*** INPUT MATERIAL ***
(** The calls into cusparseLt. *)
Definition is_cusparseLt (c : Call) : bool :=
  match c with
  | CudaDeviceGetAttribute _ _ => false
  | CudaMalloc _ => false
  | CudaMemcpy _ _ _ _ => false
  | CudaFree _ => false
  | OperatorNewArray _ => false
  | CapabilityChecked _ _ => false
  | _ => true
  end.

Definition is_handle_init (c : Call) : bool :=
  match c with CusparseLtInit => true | _ => false end.

Definition is_matrix_descriptor_init (d : MatDescriptor) (c : Call) : bool :=
  match c, d with
  | CusparseLtStructuredDescriptorInit weight_descriptor _ _ _ _ _, weight_descriptor => true
  | CusparseLtDenseDescriptorInit activation_descriptor _ _ _ _ _, activation_descriptor => true
  | CusparseLtDenseDescriptorInit matC _ _ _ _ _, matC => true
  | _, _ => false
  end.

Definition is_matmul_descriptor_init (c : Call) : bool :=
  match c with CusparseLtMatmulDescriptorInit _ _ _ _ _ _ => true | _ => false end.

Definition is_alg_selection_init (c : Call) : bool :=
  match c with CusparseLtMatmulAlgSelectionInit => true | _ => false end.

Definition is_get_workspace (c : Call) : bool :=
  match c with CusparseLtMatmulGetWorkspace => true | _ => false end.

Definition is_plan_init (c : Call) : bool :=
  match c with CusparseLtMatmulPlanInit _ => true | _ => false end.

Definition is_upload (c : Call) : bool :=
  match c with CudaMemcpy _ _ _ cudaMemcpyHostToDevice => true | _ => false end.

(** On calls in the order they were issued: no [target] call comes before
    the first [need] call. *)
Fixpoint preceded (need target : Call -> bool) (chron : list Call) : bool :=
  match chron with
  | [] => true
  | c :: rest =>
      if target c then false
      else if need c then true
      else preceded need target rest
  end.

(** The same, as a statement about every place of the sequence. *)
Definition comes_after (need target : Call -> bool) (chron : list Call) : Prop :=
  forall pre c post,
    chron = pre ++ c :: post ->
    target c = true ->
    exists x, In x pre /\ need x = true.

(* ------------------------------------------------------------------ *)
(** ** The blocks a session holds *)

(** The pointer members that [cudaMalloc] writes ([dD] is not one of them:
    it is assigned the output tensor's storage). *)
Definition member_blocks (o : CusparseLtLinear) : list Ptr :=
  [dA o; dB o; dC o; d_valid o; dA_compressed o].

(** [l] with its [i]-th pointer replaced by [p] (unchanged when [i] is
    past the end). *)
Fixpoint store (i : nat) (p : Ptr) (l : list Ptr) : list Ptr :=
  match l, i with
  | [], _ => []
  | _ :: rest, O => p :: rest
  | q :: rest, S i' => q :: store i' p rest
  end.

(** What one method call does to the blocks: nothing, or it allocates the
    next fresh block and stores it in at most one member. *)
Inductive block_effect (s s' : State) : Prop :=
| no_block :
    live s' = live s ->
    next_dev s' = next_dev s ->
    member_blocks (this s') = member_blocks (this s) ->
    block_effect s s'
| new_block (i : nat) :
    live s' = next_dev s :: live s ->
    next_dev s' = next_dev s + 1 ->
    member_blocks (this s')
    = store i (Dev (next_dev s)) (member_blocks (this s)) ->
    block_effect s s'.

Definition well_kept (s : State) : Prop :=
  (forall a, In a (live s) -> a < next_dev s) /\
  NoDup (live s) /\
  Forall (owned s) (member_blocks (this s)) /\
  ForallOrdPairs apart (member_blocks (this s)) /\
  op_weight (this s) = CUSPARSE_OPERATION_NON_TRANSPOSE /\
  op_activation (this s) = CUSPARSE_OPERATION_NON_TRANSPOSE /\
  stream (this s) = nullptr.

(** A session with a negative batch count, and [init] on it. *)
Definition negative_batches_session : State := boot (construct weight_2x4 (-1)).

(** A session that went through a throwing [init] and then [compress]. *)
Definition session_after_two_calls : State :=
  snd (invoke (only_malloc 0) def_compress
         (snd (invoke (only_malloc 16)
                 (def_init 0 activation_3x4 output_2x3 bias_2) fresh_session))).

(* ------------------------------------------------------------------ *)
(** ** What the descriptor calls are given *)





(* ================================================================== *)
(** * Proofs *)

Arguments mul_i64 : simpl never.
Arguments mul_size_t : simpl never.
Arguments capability_message : simpl never.
Arguments max_half_array_length : simpl never.
Arguments layout : simpl never.

(* ------------------------------------------------------------------ *)
(** ** Running a short method symbolically *)

Ltac unfold_methods :=
  unfold prune, compress, masked_mm, init, CHECK_CUDA, CHECK_CUSPARSE,
    capability_gate, TORCH_CHECK, cudaMalloc_member, cudaMalloc, cudaMemcpy,
    cudaMemcpy_to_int, cudaFree, cudaDeviceGetAttribute, new_half_array,
    data_ptr_as,
    cusparseLtMatmulGetWorkspace, cusparseLtSpMMACompressedSize2,
    call_, call, mark, get_this, modify_this, size, bind, ret, raise,
    cudaSuccess, CUSPARSE_STATUS_SUCCESS.

(** One branching point of the run: the status of a call, the sizes of a
    tensor, or a test on values. *)
Ltac fork :=
  match goal with
  | |- context [respond ?d ?h ?c =? 0] =>
      let E := fresh "E" in
      destruct (respond d h c =? 0) eqn:E; cbn; rewrite ?E
  | |- context [match sizes ?t with _ => _ end] =>
      let E := fresh "E" in destruct (sizes t) eqn:E
  | |- context [match ?l with [] => _ | _ :: _ => _ end] =>
      is_var l; destruct l
  | |- context [if ?b then _ else _] =>
      let E := fresh "E" in destruct b eqn:E
  end.

Ltac run := unfold_methods; repeat (cbn; try fork); cbn.

Lemma extends_nil (t : list Call) : t = [] ++ t.
Proof. reflexivity. Qed.

Lemma extends_cons (c : Call) (l seg t : list Call) :
  l = seg ++ t -> c :: l = (c :: seg) ++ t.
Proof. intros ->; reflexivity. Qed.

(** Solves [l = ?seg ++ t] when [l] is [t] with calls consed on. *)
Ltac segment :=
  repeat first [ exact (extends_nil _) | apply extends_cons ].

(* ------------------------------------------------------------------ *)
(** ** The condition of the capability gate *)

Lemma allowlisted_spec (major_cc minor_cc : Z) :
  allowlisted major_cc minor_cc = true <->
  (major_cc = 8 /\ minor_cc = 0) \/ (major_cc = 8 /\ minor_cc = 6).
Proof.
  unfold allowlisted.
  rewrite orb_true_iff, !andb_true_iff, !Z.eqb_eq. reflexivity.
Qed.

Lemma capability_gate_condition (major_cc minor_cc : Z) :
  negb ((major_cc =? 8) && (minor_cc =? 0)) &&
  negb ((major_cc =? 8) && (minor_cc =? 6)) = negb (allowlisted major_cc minor_cc).
Proof. unfold allowlisted. now rewrite negb_orb. Qed.

(* ------------------------------------------------------------------ *)
(** ** Rules of the weakest-precondition calculus, one per way the
       methods are built *)

Lemma wp_run {A} (c : M A) (Q : Result A -> State -> Prop) (s : State) :
  wp c Q s -> Q (fst (c s)) (snd (c s)).
Proof. exact (fun H => H). Qed.

Lemma wp_ret {A} (a : A) (Q : Result A -> State -> Prop) (s : State) :
  Q (Ok a) s -> wp (ret a) Q s.
Proof. exact (fun H => H). Qed.

Lemma wp_bind {A B} (c : M A) (k : A -> M B) (Q : Result B -> State -> Prop) (s : State) :
  wp c (fun r s' => match r with
                    | Ok a => wp (k a) Q s'
                    | Err e => Q (Err e) s'
                    end) s ->
  wp (bind c k) Q s.
Proof.
  unfold wp, bind. destruct (c s) as [[a|e] s']; cbn; auto.
Qed.

Lemma wp_get_this (Q : Result CusparseLtLinear -> State -> Prop) (s : State) :
  Q (Ok (this s)) s -> wp get_this Q s.
Proof. exact (fun H => H). Qed.

Lemma wp_modify_this f (Q : Result unit -> State -> Prop) (s : State) :
  Q (Ok tt) (with_this f s) -> wp (modify_this f) Q s.
Proof. exact (fun H => H). Qed.

Lemma wp_size (t : Tensor) (dim : nat) (Q : Result Z -> State -> Prop) (s : State) :
  match nth_error (sizes t) dim with
  | Some v => Q (Ok v) s
  | None => Q (Err (DimensionOutOfRange dim)) s
  end ->
  wp (size t dim) Q s.
Proof. unfold wp, size. destruct (nth_error (sizes t) dim); auto. Qed.

Lemma wp_data_ptr_as (T : ScalarType) (t : Tensor)
    (Q : Result Ptr -> State -> Prop) (s : State) :
  (ScalarType_eqb (dtype t) T = false ->
   Q (Err (ScalarTypeMismatch T (dtype t))) s) ->
  (ScalarType_eqb (dtype t) T = true -> Q (Ok (data_ptr t)) s) ->
  wp (data_ptr_as T t) Q s.
Proof.
  unfold wp, data_ptr_as. destruct (ScalarType_eqb (dtype t) T); cbn; auto.
Qed.

Lemma wp_capability_gate (major_cc minor_cc : Z)
    (Q : Result unit -> State -> Prop) (s : State) :
  (allowlisted major_cc minor_cc = true ->
   Q (Err (CapabilityNotSupported (capability_message major_cc minor_cc))) s) ->
  (allowlisted major_cc minor_cc = false -> Q (Ok tt) s) ->
  wp (capability_gate major_cc minor_cc) Q s.
Proof.
  unfold wp, capability_gate, TORCH_CHECK. rewrite capability_gate_condition.
  destruct (allowlisted major_cc minor_cc); cbn; auto.
Qed.

(** The two ways a status can go. *)
Ltac status_cases st :=
  let Eb := fresh "Eb" in
  destruct (st =? 0) eqn:Eb; cbn; rewrite ?Eb; cbn;
  [ apply Z.eqb_eq in Eb; rewrite ?Eb; auto
  | apply Z.eqb_neq in Eb; auto ].

Section Rules.

Variable dev : Device.

Lemma wp_mark (c : Call) (Q : Result unit -> State -> Prop) (s : State) :
  Q (Ok tt) (record c s) -> wp (mark c) Q s.
Proof. exact (fun H => H). Qed.

Lemma wp_new_half_array (count : Z) (Q : Result Ptr -> State -> Prop) (s : State) :
  (count < 0 \/ max_half_array_length < count -> Q (Err BadArrayNewLength) s) ->
  (0 <= count <= max_half_array_length /\ host_has_room dev count = false ->
   Q (Err BadAlloc) s) ->
  (0 <= count <= max_half_array_length /\ host_has_room dev count = true ->
   Q (Ok (Host (next_host s))) (host_allocate (record (OperatorNewArray count) s))) ->
  wp (new_half_array dev count) Q s.
Proof.
  intros Hlen Hroom Hok. unfold wp, new_half_array.
  destruct (count <? 0) eqn:Hneg.
  - apply Hlen. left. apply Z.ltb_lt. exact Hneg.
  - destruct (max_half_array_length <? count) eqn:Hbig.
    + apply Hlen. right. apply Z.ltb_lt. exact Hbig.
    + apply Z.ltb_ge in Hneg, Hbig.
      destruct (host_has_room dev count) eqn:Hhost.
      * apply Hok. repeat split; assumption.
      * apply Hroom. repeat split; assumption.
Qed.

(** A wrapped call without output argument: the macro throws when the
    status is 0 and goes on otherwise; the call is recorded either way. *)
Lemma wp_CHECK_CUSPARSE_call (line : Z) (c : Call)
    (Q : Result unit -> State -> Prop) (s : State) :
  (respond dev (calls s) c = 0 ->
   Q (Err (CusparseApiFailed line 0)) (record c s)) ->
  (respond dev (calls s) c <> 0 -> Q (Ok tt) (record c s)) ->
  wp (CHECK_CUSPARSE line (call_ dev c)) Q s.
Proof.
  unfold wp, CHECK_CUSPARSE, call_, call, TORCH_CHECK, bind, ret, raise,
    CUSPARSE_STATUS_SUCCESS; cbn.
  status_cases (respond dev (calls s) c).
Qed.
*** End of INPUT MATERIAL ***
_ASSIGNED TASK_
Return, word for word, every line from the top of the entries down to the line that holds "activation_descriptor => true", both included.

_SOLUTION_
(** The calls into cusparseLt. *)
Definition is_cusparseLt (c : Call) : bool :=
  match c with
  | CudaDeviceGetAttribute _ _ => false
  | CudaMalloc _ => false
  | CudaMemcpy _ _ _ _ => false
  | CudaFree _ => false
  | OperatorNewArray _ => false
  | CapabilityChecked _ _ => false
  | _ => true
  end.

Definition is_handle_init (c : Call) : bool :=
  match c with CusparseLtInit => true | _ => false end.

Definition is_matrix_descriptor_init (d : MatDescriptor) (c : Call) : bool :=
  match c, d with
  | CusparseLtStructuredDescriptorInit weight_descriptor _ _ _ _ _, weight_descriptor => true
  | CusparseLtDenseDescriptorInit activation_descriptor _ _ _ _ _, activation_descriptor => true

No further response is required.